Trade winds, Atmospheric Angular Momentum, and the recent OLR/cloud patterns are boring and a waste-of-time (OLR/clouds have been more-or-less consistent until recently but not anymore).
http://www.cpc.ncep.noaa.gov/products/analysis_monitoring/enso_update/ua850_c.gif
http://www.esrl.noaa.gov/psd/map/images/reanalysis/aam_total/glaam.sig.90day.png
http://cawcr.gov.au/staff/mwheeler/maproom/OLR/m.lw.html
Jeff: Sorry about the delay in replying.
I can understand your belief in the AMO, but I don’t agree with it.
First, the sea surface temperature data of the North Pacific also have multidecadal variations that can be comparable in magnitude to the AMO, but the two run in and out of synch. Between the sea surface temperatures of the North Pacific and North Atlantic, the North Pacific sea surface temperatures would be more likely to influence the multidecadal variations of ENSO because they share an ocean basin.
http://bobtisdale.files.wordpress.com/2013/05/figure-24.png
That graph is from this post:
http://bobtisdale.wordpress.com/2013/05/14/multidecadal-variations-and-sea-surface-temperature-reconstructions/
Second: a couple of graphs from an upcoming post. The following is a comparison of the sea surface temperature data for the following subsets:
• East Pacific (90S-90N, 180-80W)
• North Atlantic Plus (0-90N, 80W-40E)
• South Atlantic-Indian-West Pacific (Weighted Average = ((0-90N,40E-180)*0.279)+((90S-0, 80W-180)*0.721))
http://bobtisdale.files.wordpress.com/2014/05/ssta-comparison-e-pac-and-n-atl-and-s-atl-ind-w-pac.png
There’s no doubt that the surface of the North Atlantic has the highest warming rate. As a result, the sea surface temperatures of the North Atlantic strongly impact the adjoining continental land masses and cause additional warming of the land surfaces in the Northern Hemisphere.

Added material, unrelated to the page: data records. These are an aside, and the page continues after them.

Lemma run_body_quiet_claim w i :
  quiet w ->
  NoDup (map QueueItemDB.id (Collection.docs (queue w))) ->
  next_ready (clock w + Z.of_N sleep_interval) (queue w) = Some i ->
  run_body w
  = (Return tt,
     record (Spawned (Collection.advance (claim_of i)))
       (record (QueueWritten (Collection.advance (claim_of i)))
          (with_queue (Collection.put (Collection.advance (claim_of i)) (queue w))
             (tick sleep_interval w)))).
Proof.
  intros Hq Hnd Hi. unfold run_body, bind, eventlet.sleep.
  rewrite (@quiet_await (tick sleep_interval w) Hq).
  rewrite (@get_next_execution_quiet (tick sleep_interval w) i Hq Hnd Hi).
  reflexivity.
Qed.

Lemma while_trace fuel w r w' :
  while_not_shutdown fuel run_body w = (r, w') ->
  exists evs, trace w' = trace w ++ evs.
Proof.
  intros E.
  destruct (@keeps_while (grown_by claim_event) claim_event (grown_by_frame claim_event)
              (fun e => e = TransientError) run_body fuel
              (@keeps_run_body (grown_by claim_event) claim_event
                 (grown_by_frame claim_event)
                 (grown_by_tick claim_event sleep_interval)
                 (fun j H => H) (fun _ => I) (fun _ _ _ => I))
              w r w' E) as [[_ (evs & Ht & _)] _].
  exists evs. exact Ht.
Qed.
(** * Tag-a-widget: the tag registry and the node-tag synchronisation engine

    A shallow embedding of the TypeScript sources of the tagger plugin:

    - [Mvp]: the single-file controller [fig_jam_tagger_plugin_mvp.ts]
      (registry blob and per-node tag blobs kept in plugin data);
    - [Sandbox]: the controller of the full variant (the plugin code that runs
      in the Figma sandbox and stores what the view sends it);
    - [View]: the React view ([TagManager], [CompactTagManager],
      [SelectionTagger], [PluginApp]) and the export codec of
      [plugin-storage.ts].

    - [Blob]: the readers of the stored blobs, [JSON.parse] being a
      parameter; [MvpUi]: the rename button of the MVP view; [Csv]: a reader
      of quoted CSV fields, to say what recoverable means.

    JavaScript strings are modelled by [string] (ordered by character code, as
    [Array.prototype.sort] without a comparator orders them), plain objects
    used as dictionaries by [gmap string _], arrays by [list], and a [Set] by
    the list of its elements in insertion order.  A character is a code unit
    below 256.  A dictionary holds the own properties of the object; what
    the object inherits from [Object.prototype] shows in [JS.truthy] and
    [JS.assign].  The state of the MVP holds the nodes of the current page,
    which its loops visit, and the tag blobs of all nodes of the document. *)

From Stdlib Require Import Ascii String.
From stdpp Require Import gmap strings list sorting pretty.

Local Open Scope string_scope.
Local Open Scope list_scope.

(** ** Arrays, sets and strings of the host language *)

Module JS.

(** [new Set(xs)]: elements in order of first insertion. *)
Definition Set_add (s : list string) (x : string) : list string :=
  if bool_decide (x ∈ s) then s else (s ++ [x])%list.

Definition new_Set (xs : list string) : list string := foldl Set_add [] xs.

(** [s.delete(x)]: the set without [x], and whether [x] was a member. *)
Definition Set_delete (s : list string) (x : string) : list string * bool :=
  (filter (λ y, y ≠ x) s, bool_decide (x ∈ s)).

(** [xs.sort()] with the default comparator. *)
Definition sort (xs : list string) : list string := merge_sort String.le xs.

(** [xs.includes(x)] *)
Definition includes (xs : list string) (x : string) : bool := bool_decide (x ∈ xs).

Definition quote : string := String (Ascii.ascii_of_nat 34) EmptyString.
Definition newline : string := String (Ascii.ascii_of_nat 10) EmptyString.

(** [xs.join(sep)] *)
Fixpoint join (sep : string) (xs : list string) : string :=
  match xs with
  | [] => EmptyString
  | [x] => x
  | x :: rest => x +:+ sep +:+ join sep rest
  end.

(** [s.replaceAll] of the double quote character by two of them. *)
Definition dquote : ascii := Ascii.ascii_of_nat 34.

Fixpoint double_quotes (s : string) : string :=
  match s with
  | EmptyString => EmptyString
  | String c rest =>
      if Ascii.eqb c dquote then String dquote (String dquote (double_quotes rest))
      else String c (double_quotes rest)
  end.

(** [s.trim()]: the white space and line terminators below 256 are the
    space, the characters 9 to 13 and the no-break space. *)
Definition is_white (c : ascii) : bool :=
  let n := Ascii.nat_of_ascii c in
  (n =? 32)%nat || ((9 <=? n)%nat && (n <=? 13)%nat) || (n =? 160)%nat.

Fixpoint trim_start (s : string) : string :=
  match s with
  | EmptyString => EmptyString
  | String c rest => if is_white c then trim_start rest else s
  end.

Definition trim (s : string) : string :=
  String.rev (trim_start (String.rev (trim_start s))).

But the North Atlantic is the smallest of those subsets. It’s less than half the size of the East Pacific and less than one-third the size of the South Atlantic-Indian-West Pacific subset. In light of that, when the data are weighted by their surface area, the contribution of the South Atlantic-Indian-West Pacific to the warming of the global sea surfaces is much greater than the North Atlantic.
http://bobtisdale.files.wordpress.com/2014/05/area-weighted-ssta-comparison.png
And it’s the South Atlantic-Indian-West Pacific data that show the clear upward shifts in response to the El Niño events of 1986/87/88 and 1997/98. So the ENSO-related warming of the surfaces of the South Atlantic-Indian-West Pacific provides the greatest contribution to the warming of global sea surfaces, not the AMO.
Last, regarding the hiatus, if we start the comparison of those three subsets in 1997 (without the area weighting), the East Pacific shows a slight cooling. The North Atlantic data and the data for the South Atlantic-Indian-West Pacific both show considerable slowdowns in the rates of warming, but they still show a little warming.
http://bobtisdale.files.wordpress.com/2014/05/hiatus-ssta-comparison-e-pac-and-n-atl-and-s-atl-ind-w-pac.png
It’s only the last decade or so that the North Atlantic sea surfaces have really flattened.
Regards
Bill Illis: Thank you for all of the links to the animations.
Greg says: “Interesting how closely PDO follows Nino34 _since_ the pause started. Also interesting to see how Mt.P had no visible effect on Nino34 but did on the non tropical PDO.”
Interesting indeed, especially if it turns out that another reason for the differences between the PDO and ENSO is the impact of volcanic aerosols.